**Work request:** In the records below, find the line with "on_layer F_CrtYd (footprint_graphics" and the line with "Lemma ToMM_lt_1 (a". Print both exactly, along with every line between them, and no other line.

**Extracted entries:**
########

(** The corner marker of lines 123-127. *)
Definition edge_vertices (ssx ssy len_x len_y : Q) (offset : Z) : list Point :=
  [ (ssx + inject_Z offset - len_x, - ssy - inject_Z offset) ;
    (ssx + inject_Z offset, - ssy - inject_Z offset) ;
    (ssx + inject_Z offset, - ssy - inject_Z offset + len_y) ]%Q.

(** The point [v] lies in the box of sides [w] and [h] centred on the origin. *)
Definition inside_box (w h : Q) (v : Point) : Prop :=
  (Qabs (fst v) <= w / 2)%Q /\ (Qabs (snd v) <= h / 2)%Q.

(** * Properties *)

(** ** The model at work *)

Example py_round_halves :
  py_round (5 # 2) = 3 /\ py_round (- 5 # 2) = -3 /\ py_round (7 # 3) = 2
  /\ py_int (- 7 # 2) = -3.
Proof. repeat split. Qed.

Example FromMM_constants :
  FromMM (15 # 100) = 150000 /\ FromMM (2 # 10) = 200000
  /\ FromMM (5 # 100) = 50000 /\ FromMM (1 # 10) = 100000 /\ FromMM 1 = 1000000.
Proof. repeat split. Qed.

Example NamingFunction_samples :
  NamingFunction 4 19 = "Y5"%string /\ NamingFunction 11 20 = "AA12"%string
  /\ NamingFunction 0 8 = "J1"%string.
Proof. repeat split. Qed.

Example default_values :
  map declared_value (issued GenerateParameterList (fresh_wizard default_parameters))
  = [ Some 1000000; Some 500000; Some 5; Some 5; None; Some 25;
      Some 6000000; Some 6000000; Some 600000; Some 250000; Some 1000000 ].
Proof. reflexivity. Qed.

Example margin_and_bevel_minimum :
  forall w : Wizard,
    declared_min "Package" "margin" (issued GenerateParameterList w) = Some (2 # 10)%Q
    /\ declared_min "SilkS" "bevel" (issued GenerateParameterList w) = Some (2 # 10)%Q
    /\ declared_min "Package" "width" (issued GenerateParameterList w) = None
    /\ declared_min "Package" "length" (issued GenerateParameterList w) = None.
Proof. intros w. repeat split. Qed.

Example default_pad_names :
  map pp_name (footprint_pads (fresh_wizard default_parameters))
  = [ "A1"; "B1"; "C1"; "D1"; "E1"; "A2"; "B2"; "C2"; "D2"; "E2";
      "A3"; "B3"; "C3"; "D3"; "E3"; "A4"; "B4"; "C4"; "D4"; "E4";
      "A5"; "B5"; "C5"; "D5"; "E5" ]%string.
Proof. reflexivity. Qed.

Example default_courtyard :
  on_layer F_CrtYd (footprint_graphics (fresh_wizard default_parameters))
  = [Box 0 0 (inject_Z 6500000) (inject_Z 6500000)].
Proof. reflexivity. Qed.

(** ** Arithmetic of the helpers *)

Lemma Qltb_lt (x y : Q) : Qltb x y = true <-> (x < y)%Q.
Proof.
  unfold Qltb. rewrite negb_true_iff, <- not_true_iff_false, Qle_bool_iff.
  split; [apply Qnot_le_lt | apply Qlt_not_le].
Qed.

Lemma Qltb_ge (x y : Q) : Qltb x y = false <-> (y <= x)%Q.
Proof.
  unfold Qltb. rewrite negb_false_iff. apply Qle_bool_iff.
Qed.

Lemma ToMM_lt (a b : Z) : (ToMM a < ToMM b)%Q <-> a < b.
Proof. unfold ToMM, IU_PER_MM, Qlt. simpl. lia. Qed.

Lemma ToMM_lt_1 (a : Z) : (ToMM a < 1)%Q <-> a < 1000000.
Proof. unfold ToMM, IU_PER_MM, Qlt. simpl. lia. Qed.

########

**Exercise output:**
  on_layer F_CrtYd (footprint_graphics (fresh_wizard default_parameters))
  = [Box 0 0 (inject_Z 6500000) (inject_Z 6500000)].
Proof. reflexivity. Qed.

(** ** Arithmetic of the helpers *)

Lemma Qltb_lt (x y : Q) : Qltb x y = true <-> (x < y)%Q.
Proof.
  unfold Qltb. rewrite negb_true_iff, <- not_true_iff_false, Qle_bool_iff.
  split; [apply Qnot_le_lt | apply Qlt_not_le].
Qed.

Lemma Qltb_ge (x y : Q) : Qltb x y = false <-> (y <= x)%Q.
Proof.
  unfold Qltb. rewrite negb_false_iff. apply Qle_bool_iff.
Qed.

Lemma ToMM_lt (a b : Z) : (ToMM a < ToMM b)%Q <-> a < b.
Proof. unfold ToMM, IU_PER_MM, Qlt. simpl. lia. Qed.

Lemma ToMM_lt_1 (a : Z) : (ToMM a < 1)%Q <-> a < 1000000.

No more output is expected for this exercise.